ED for me is Sept 12 and your photos remind me of what I am anxiously waiting for.


----------



## Boile (Jul 5, 2005)

Very nice pics.
What camera did you use?
You look very different from your avatar. :dunno:


----------



## Vitacura (Jul 22, 2005)

Great pics, thanks for sharing! :thumbup:


----------



## obelix (Feb 16, 2008)

Awesome photos.

BTW, looks like we parked next to you at MADA, here.


----------



## emdreiSMG (Dec 10, 2003)

Great pictures. I see that the weissbier met with your approval. Good for you!


----------



## b-y (Sep 14, 2004)

Great photos. I have what may be the slowest DSL connection in the US, so I switched to the overview and skipped around a bit. Your Dolomites pix are, if it is possible, even more incredible than the others. :thumbup:


----------



## chandlerkg (Dec 9, 2007)

Looks like you had a memorable time, enjoy your car!


----------



## boothguy (Feb 1, 2007)

Well, finally! I thought I was going to have to chastise you publicly on this forum to get some sort of trip report out of you, but this is a nice start. Now what about some commentary? Tickled me to see Karen and I making an uncredited appearance in the background of your official delivery pic. Nice hat also. That thing could have doubled as an emergency shelter if you had gotten stranded in the Dolomites.


----------



## skywalkerbeth (Jul 19, 2007)

David, haha! Yes, and hats will be a big part of my driving wardrobe from now on.

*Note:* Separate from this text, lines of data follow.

Lemma join_snoc (sep y : str) (xs : list str) :
  xs ≠ [] → join sep (xs ++ [y]) = join sep xs ++ sep ++ y.
Proof.
  induction xs as [|x xs IH]; [done|]. intros _.
  destruct xs as [|x' xs]; [done|].
  change (join sep ((x :: x' :: xs) ++ [y]))
    with (x ++ sep ++ join sep ((x' :: xs) ++ [y])).
  rewrite IH by done.
  change (join sep (x :: x' :: xs)) with (x ++ sep ++ join sep (x' :: xs)).
  by rewrite <- !app_assoc.
Qed.

Lemma split_join (sep : str) (ls : list str) :
  sep ≠ [] →
  ∀ (l cur : str),
    livre sep l = true →
    Forall (λ l, livre sep l = true) ls →
    split_aux sep (join sep (l :: ls)) cur 0 = (cur ++ l) :: ls.
Proof.
  intros Hsep. induction ls as [|l' ls IH]; intros l cur Hl Hls.
  - cbn [join]. rewrite <- (app_nil_r l) at 1.
    by rewrite split_aux_livre.
  - apply Forall_cons in Hls as [Hl' Hls].
    change (join sep (l :: l' :: ls)) with (l ++ sep ++ join sep (l' :: ls)).
    rewrite split_aux_livre by done. rewrite split_aux_sep by done.
    by rewrite IH.
Qed.

Lemma bloco_fonte_livre (i : Z) (r : item) :
  sem_quebra r → Forall (λ l, livre nl l = true) (bloco_fonte i r).
Proof.
  intros Hr. unfold sem_quebra in Hr. rewrite !Forall_cons in Hr.
  destruct Hr as (Hurl & Htit & Hdat & Htre & _).
  assert (∀ v : str, 10 ∉ v → livre nl v = true) as Hv.
  { intros v Hv. by apply (livre_head _ _ 10). }
  pose proof (Hv _ (str_of_int_sem 10 i ltac:(done) ltac:(done))) as Hi.
  unfold bloco_fonte, cat.
  repeat (apply Forall_cons; split; [|]); try apply Forall_nil;
    try reflexivity;
    (apply livre_concat;
     repeat (apply Forall_cons; split;
             [first [assumption | by apply Hv | reflexivity]|]);
     constructor).
Qed.

Lemma blocos_livres (rs : list item) (start : Z) :
  Forall sem_quebra rs →
  Forall (λ l, livre nl l = true)
    (concat (imap (λ k r, bloco_fonte (Z.of_nat k + start) r) rs)).
Proof.
  revert start. induction rs as [|r rs IH]; intros start Hrs; [constructor|].
  apply Forall_cons in Hrs as [Hr Hrs]. cbn [imap concat].
  apply Forall_app. split; [by apply bloco_fonte_livre|].
  rewrite (imap_ext _ (λ k r, bloco_fonte (Z.of_nat k + (start + 1)) r))
    by (intros; simpl; f_equal; lia).
  by apply IH.
Qed.

(** X16. For one result or more, none of whose texts holds a line feed,
    the text for the prompt cut at its line feeds gives back exactly six
    lines an item, in the order of the results: the first with the
    citation index from 1, the fifth with at most the first 800 characters
    of the content ("N/D" when the item has none), the sixth empty, so
    that the text ends with a line feed. *)
Theorem formatar_evidencias_para_prompt_blocks (evidencias : Evidencias)
    (rs : list item) :
  results evidencias = Some rs →
  rs ≠ [] →
  Forall sem_quebra rs →
  str_split nl (formatar_evidencias_para_prompt evidencias)
  = concat (imap (λ k r, bloco_fonte (Z.of_nat k + 1) r) rs)
  ∧ length (str_split nl (formatar_evidencias_para_prompt evidencias))
    = (6 * length rs)%nat
  ∧ (∃ corpo, formatar_evidencias_para_prompt evidencias = corpo ++ nl)
  ∧ (∀ k r, rs !! k = Some r →
       str_split nl (formatar_evidencias_para_prompt evidencias)
         !! (6 * k)%nat
       = Some (cat [u "--- FONTE ["; str_of_int (Z.of_nat k + 1); u "] ---"])
       ∧ ∃ trecho,
           str_split nl (formatar_evidencias_para_prompt evidencias)
             !! (6 * k + 4)%nat
           = Some (cat [u "Conteúdo relevante: "; trecho])
           ∧ (length trecho ≤ 800)%nat
           ∧ trecho `prefix_of` get r "content" (u "N/D")).
Proof.
  intros Hres Hne Hrs.
  set (linhas := concat (imap (λ k r, bloco_fonte (Z.of_nat k + 1) r) rs)).
  assert (formatar_evidencias_para_prompt evidencias = join nl linhas) as Hf.
  { unfold formatar_evidencias_para_prompt. rewrite Hres. simpl default.
    destruct rs as [|r rs'] eqn:Heq; [done|]. by rewrite blocos_fold. }
  assert (str_split nl (formatar_evidencias_para_prompt evidencias) = linhas)
    as Hs.
  { rewrite Hf. pose proof (blocos_livres rs 1 Hrs) as Hl. fold linhas in Hl.
    destruct linhas as [|l ls] eqn:Hlin.
    - destruct rs; [done|discriminate].
    - apply Forall_cons in Hl as [Hl Hls]. unfold str_split.
      by rewrite split_join. }
  rewrite Hs. split; [done|]. split; [apply blocos_length|]. split.
  - rewrite Hf. unfold linhas.
    destruct (exists_last Hne) as (rs' & r & ->).
    rewrite imap_app, concat_app. cbn [imap concat].
    rewrite app_nil_r.
    change (bloco_fonte (Z.of_nat (length rs' + 0) + 1) r)
      with (removelast (bloco_fonte (Z.of_nat (length rs' + 0) + 1) r)
            ++ [[]]).
    rewrite app_assoc, join_snoc; [|by intros [_ Hn]%app_nil].
    eexists. by rewrite app_nil_r.
  - intros k r Hk. split.
    + replace (6 * k)%nat with (6 * k + 0)%nat by lia.
      unfold linhas. rewrite (blocos_lookup rs 1 k 0 r Hk) by lia.
      reflexivity.
    + exists (take 800 (get r "content" (u "N/D"))).
      unfold linhas. rewrite (blocos_lookup rs 1 k 4 r Hk) by lia.
      split; [reflexivity|]. split; [rewrite length_take; lia|].
      apply prefix_take.
Qed.

(* ===================================================================== *)
(** ** The Markdown file                                                 *)
(* ===================================================================== *)

Section MdCompleto.
Context `{Runtime}.

Lemma extrair_metricas_dom (laudo : str) :
  dom (extrair_metricas laudo)
  = ({[ "score"; "confianca"; "veredito"; "conspir_media" ]} : gset string).
Proof.
  unfold extrair_metricas.
  destruct (re_search pat_score laudo) as [m1|];
    destruct (re_search pat_confianca laudo) as [m2|];
    destruct (re_search pat_veredito laudo) as [m3|];
    destruct (re_search pat_conspir laudo) as [m4|];
    rewrite ?dom_insert_L, dom_singleton_L; set_solver.
Qed.

(** X17. The three subscripts of the Markdown text cannot raise
    [KeyError] on what [extrair_metricas] returns, whatever the report;
    they do on a [dict] that lacks one of the keys score, veredito,
    confianca. The text written ends with the technical report as it was
    given, followed by a line feed. *)
Theorem md_completo_keys (tecnicas fato data_geracao resumo laudo_md : str) :
  (∀ laudo, is_Some (md_completo tecnicas fato data_geracao
                       (extrair_metricas laudo) resumo laudo_md))
  ∧ (∀ metricas,
       md_completo tecnicas fato data_geracao metricas resumo laudo_md = None
       ↔ metricas !! "score" = None ∨ metricas !! "veredito" = None
         ∨ metricas !! "confianca" = None)
  ∧ (∀ metricas texto,
       md_completo tecnicas fato data_geracao metricas resumo laudo_md
       = Some texto →
       (laudo_md ++ nl) `suffix_of` texto).
Proof.
  split; [|split].
  - intros laudo. unfold md_completo.
    destruct (extrair_metricas_fields laudo) as (-> & -> & -> & _).
    simpl. by eexists.
  - intros metricas. unfold md_completo.
    destruct (metricas !! "score") as [s|]; simpl; [|by split; auto].
    destruct (metricas !! "veredito") as [v|]; simpl; [|by split; auto].
    destruct (metricas !! "confianca") as [c|]; simpl; [|by split; auto].
    split; [done|]. by intros [?|[?|?]].
  - intros metricas texto. unfold md_completo.
    destruct (metricas !! "score") as [s|]; cbn [mbind option_bind]; [|done].
    destruct (metricas !! "veredito") as [v|]; cbn [mbind option_bind];
      [|done].
    destruct (metricas !! "confianca") as [c|]; cbn [mbind option_bind];
      [|done].
    intros Heq. apply (inj Some) in Heq. rewrite <- Heq.
    unfold cat. cbn [concat].
    do 38 apply suffix_app_r. by rewrite app_nil_r.
Qed.

End MdCompleto.

(* ===================================================================== *)
(** ** The run as a whole                                                *)
(* ===================================================================== *)

(* ===================================================================== *)
(** ** The run                                                           *)
(* ===================================================================== *)

Lemma notice_count_app {Exc Delay : Type} (a b : list (event Exc Delay)) :
  notice_count (a ++ b) = (notice_count a + notice_count b)%nat.
Proof. unfold notice_count. by rewrite List.filter_app, length_app. Qed.

(** A decorated call ends in a [return] or in a [raise], after two
    notices at most. *)
Lemma com_retry_three {World Exc Val : Type} (is_Exception : Exc → bool)
    (func : World → outcome Exc Val * World)
    (console_print : Z → Exc → Q → World → option Exc * World)
    (time_sleep : Q → World → option Exc * World) (d : Q) (w : World) :
  ∃ c w' out,
    com_retry is_Exception func console_print time_sleep 3 d w = (c, w', out)
    ∧ c ≠ ReturnsNone
    ∧ (notice_count out ≤ 2)%nat.
Proof.
  destruct (wrapper_loop_ends is_Exception func console_print time_sleep
              3 d 2 0 w [])
    as (es & w0 & w1 & w' & Hlen & _ & Hend); [done|].
  unfold com_retry. change (range 3) with (Z.of_nat <$> seq 0 3).
  destruct Hend as [(v & _ & ->)|[(e & _ & ->)|[(e & x & Hl & _ & _ & ->)
                    |(e & x & w2 & Hl & _ & _ & _ & ->)]]];
    eexists _, _, _; (split; [done|]); (split; [done|]);
    cbn [app]; rewrite ?notice_count_app, notice_count_notices;
    [lia..|]. 
  unfold notice_count. simpl. lia.
Qed.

I can't begin to tell you how much time sorting these photos have consumed, this summer. Mostly because I always make a photo-book of the trip and that is a huge endeavor and is very time consuming. I finally finished the bloody thing the night before I posted these links and I expect to have them arrive this Friday (one for me, one for more). It was 160 pages and had 423 photos in it, including the cover and back photos...

If anyone is interested in doing something similar for themselves, Blurb was the service I used, and I can tell you the software they used was very user friendly. I have heard very good things about the quality and will know for certain this week. It is also one of the cheaper books out there, in that a 160 page book was 125 delivered per book (I ordered three) and last year, for instance, an 80 page Kodak book was 100 per book, delivered. (and it wasn't quite as user friendly).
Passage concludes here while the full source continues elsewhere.